Just beyond the platforms to the north-west the MR line passed over the London & North Western Railway’s (LNWR) Birmingham and Lichfield (via Sutton Coldfield) line which had opened to passenger services on 2 June 1862. The LNWR provided a station, also called Sutton Coldfield, conveniently sited in the town centre.

At the time of opening the MR Sutton Coldfield was served by trains between Birmingham New Street and Wolverhampton High Level via Walsall. On 1 May 1882 the station was renamed Sutton Coldfield Town to distinguish it from its competitor on the LNWR route.

The December 1895 timetable showed 12 trains in each direction on Monday-to-Friday. On Saturdays there was an extra up service and there were 3 trains each way on Sundays.

From 1 April 1904 the station reverted to being simply ‘Sutton Coldfield’.

In January 1909 the MR altered the route of most of its trains so that they ran between Walsall and Wolverhampton along an LNWR route that had been created in 1881. This was to avoid a reversal at Walsall. The April 1910 timetable showed Sutton Coldfield as having 14 up and 13 down trains Monday-to-Friday, as shown in the table below. There was an extra up and down train on Saturdays and four in each direction on Sundays.

Up Trains April 1910 Destination Down Trains April 1910 Destination
6.48am Birmingham New Street 6.56am Wolverhampton High Level
7.32am Birmingham New Street 8.06am Wolverhampton High Level
8.07am Penns 8.41am Wolverhampton High Level
8.27am Birmingham New Street 9.31am Wolverhampton High Level
9.09am Birmingham New Street 11.03am Wolverhampton High Level
10.47am Birmingham New Street 11.55am (Saturdays Only) Wolverhampton High Level
12.59pm Birmingham New Street 1.31pm Wolverhampton High Level
1.42pm (Saturdays Only) Birmingham New Street 2.26pm Wolverhampton High Level
2.27pm Birmingham New Street 4.29pm Wolverhampton High Level
4.30pm Birmingham New Street 5.56pm Wolverhampton High Level
5.55pm Birmingham New Street 6.56pm Wolverhampton High Level
7.45pm Birmingham New Street 7.56pm Wolverhampton High Level
8.56pm Birmingham New Street 9.22pm Wolverhampton High Level
9.52pm Birmingham New Street 10.16pm Walsall
10.46pm Birmingham New Street 11.36pm Walsall

By 1922 the service had reduced to ten up and nine down Monday-to-Saturday with three services in each direction on Sundays.

On 1 January 1923 both the MR and the LNWR became part of the London Midland & Scottish Railway (LMS). As the LMS found itself with two Sutton Coldfield stations it renamed the former MR facility Sutton Coldfield Town on 2 June 1924 - a name it held twenty years earlier. The former LNWR station offered a much more direct journey to Birmingham New Street, and passengers for Walsall could easily use Sutton Park. For this reason the LMS closed Sutton Coldfield Town station on 1 January 1925.

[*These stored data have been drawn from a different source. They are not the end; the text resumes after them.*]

Lemma py_or_text (x : pyval) (dflt : string) :
  text_or_falsy x = true -> exists t, py_or x (PStr dflt) = PStr t.
Proof.
  unfold py_or, text_or_falsy.
  destruct x as [|b|z|[q| |]|c|[|? ?]|[|? ?]]; simpl; intros H;
    try discriminate; try (eexists; reflexivity).
  - destruct b; [discriminate | eexists; reflexivity].
  - destruct (z =? 0); [eexists; reflexivity | discriminate].
  - destruct (Qeq_bool q 0); [eexists; reflexivity | discriminate].
  - destruct (str_truthy c); eexists; reflexivity.
Qed.

Lemma py_or_no_text (x : pyval) (dflt : string) :
  text_or_falsy x = false ->
  py_or x (PStr dflt) = x /\ forall t, x <> PStr t.
Proof.
  unfold py_or, text_or_falsy.
  destruct x as [|b|z|[q| |]|c|[|? ?]|[|? ?]]; simpl; intros H;
    try discriminate; try (split; [reflexivity | discriminate]).
  - destruct b; [split; [reflexivity | discriminate] | discriminate].
  - destruct (z =? 0); [discriminate | split; [reflexivity | discriminate]].
  - destruct (Qeq_bool q 0); [discriminate | split; [reflexivity | discriminate]].
Qed.

(** The four screens of the cycle, to a predicate that does not see the
    display. *)
Lemma show_weather_cycle_body (lcd : option Lcd_i2c) (cols : Z) (g : geo)
    (s : weather) (w : world) :
  text_or_falsy (city g) = true -> text_or_falsy (country g) = true ->
  exists w',
    show_weather_cycle lcd cols g s w = (Val tt, w')
    /\ forall p, display_blind p -> shows p w w' 8000 (naps 4 2000 (clock w)).
Proof.
  intros Hcity Hcountry.
  assert (Hc : exists cs, py_str_add (py_or (city g) (PStr "Unknown")) " " = Val cs).
  { destruct (py_or_text _ "Unknown" Hcity) as (t & ->). eexists; reflexivity. }
  destruct Hc as (cs & Hc).
  assert (Hl : exists loc,
             match py_or (country g) (PStr "") with
             | PStr c => Val (py_strip (cs ++ c))
             | _ => Raise (mkExn TypeError "unsupported types for __add__")
             end = Val loc).
  { destruct (py_or_text _ "" Hcountry) as (t & ->). eexists; reflexivity. }
  destruct Hl as (loc & Hl).
  unfold show_weather_cycle. unfold bind at 1, lift. rewrite Hc.
  unfold bind at 1. rewrite Hl.
  assert (Rq : forall a b, runs quiet (lcd_clear lcd ;; lcd_write_lines lcd cols a b)).
  { intros a b. apply (runs_bind quiet quiet_trans); [apply runs_lcd_clear|].
    intros _. apply runs_lcd_write_lines. }
  destruct (shows_screen
              (lcd_clear lcd ;;
               time_str <- get_time_string ;;
               lcd_write_lines lcd cols "Time" time_str)
              "LCD weather time screen failed: {}" w) as (w1 & E1 & S1).
  { apply (runs_bind quiet quiet_trans); [apply runs_lcd_clear|]. intros _.
    apply (runs_bind quiet quiet_trans);
      [apply returns_runs, returns_get_time_string|].
    intros t. apply runs_lcd_write_lines. }
  unfold bind at 1. rewrite E1.
  match goal with
  | |- context [bind (screen ?d ?m) _ w1] =>
      destruct (shows_screen d m w1 (Rq _ _)) as (w2 & E2 & S2)
  end.
  unfold bind at 1. rewrite E2.
  match goal with
  | |- context [bind (screen ?d ?m) _ w2] =>
      destruct (shows_screen d m w2 (Rq _ _)) as (w3 & E3 & S3)
  end.
  unfold bind at 1. rewrite E3.
  match goal with
  | |- context [screen ?d ?m w3] =>
      destruct (shows_screen d m w3 (Rq _ _)) as (w4 & E4 & S4)
  end.
  rewrite E4. exists w4. split; [reflexivity|].
  { intros p Hp.
    pose proof (shows_trans p _ _ _ _ _ _ _
                  (shows_trans p _ _ _ _ _ _ _
                     (shows_trans p _ _ _ _ _ _ _ (S1 p Hp) (S2 p Hp)) (S3 p Hp))
                  (S4 p Hp)) as X.
    destruct (S1 p Hp) as (C1 & _), (S2 p Hp) as (C2 & _), (S3 p Hp) as (C3 & _).
    rewrite C3, C2, C1 in X. exact X. }
Qed.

The station buildings were not demolished. By the late 1940s the main building was in use as a government Ministry of Labour Exchange.

Passenger services continued to pass through the station until 18 January 1965. In July 2013 the line was still a busy freight route, and Sutton Coldfield Town station was being used as a commercial premises.

Tickets from Michael Stewart, timetable from Chris Totty and route map by Alan Young.


To see other stations on the Castle Bromwich and Wolverhampton line click on the station name: Castle Bromwich, Penns, Sutton Park, Streetly, Aldridge,
North Walsall, Bentley, Short Heath, Willenhall Stafford Street,
Wednesfield and Heath Town

See also Brownhill branch stations: Walsall Wood and Brownhills

Sutton Coldfield Town station looking east in 1950. The main booking office facilities were located in this building which was on the down (Walsall direction) platform accessed from Midland Drive. Even though the station had closed some 30 years earlier the buildings were still being used at this point by the Ministry of Labour and National Service Employment Exchange.
Copyright photo from the John Alsop collection

Sutton Coldfield Town station shown on a 1913 map.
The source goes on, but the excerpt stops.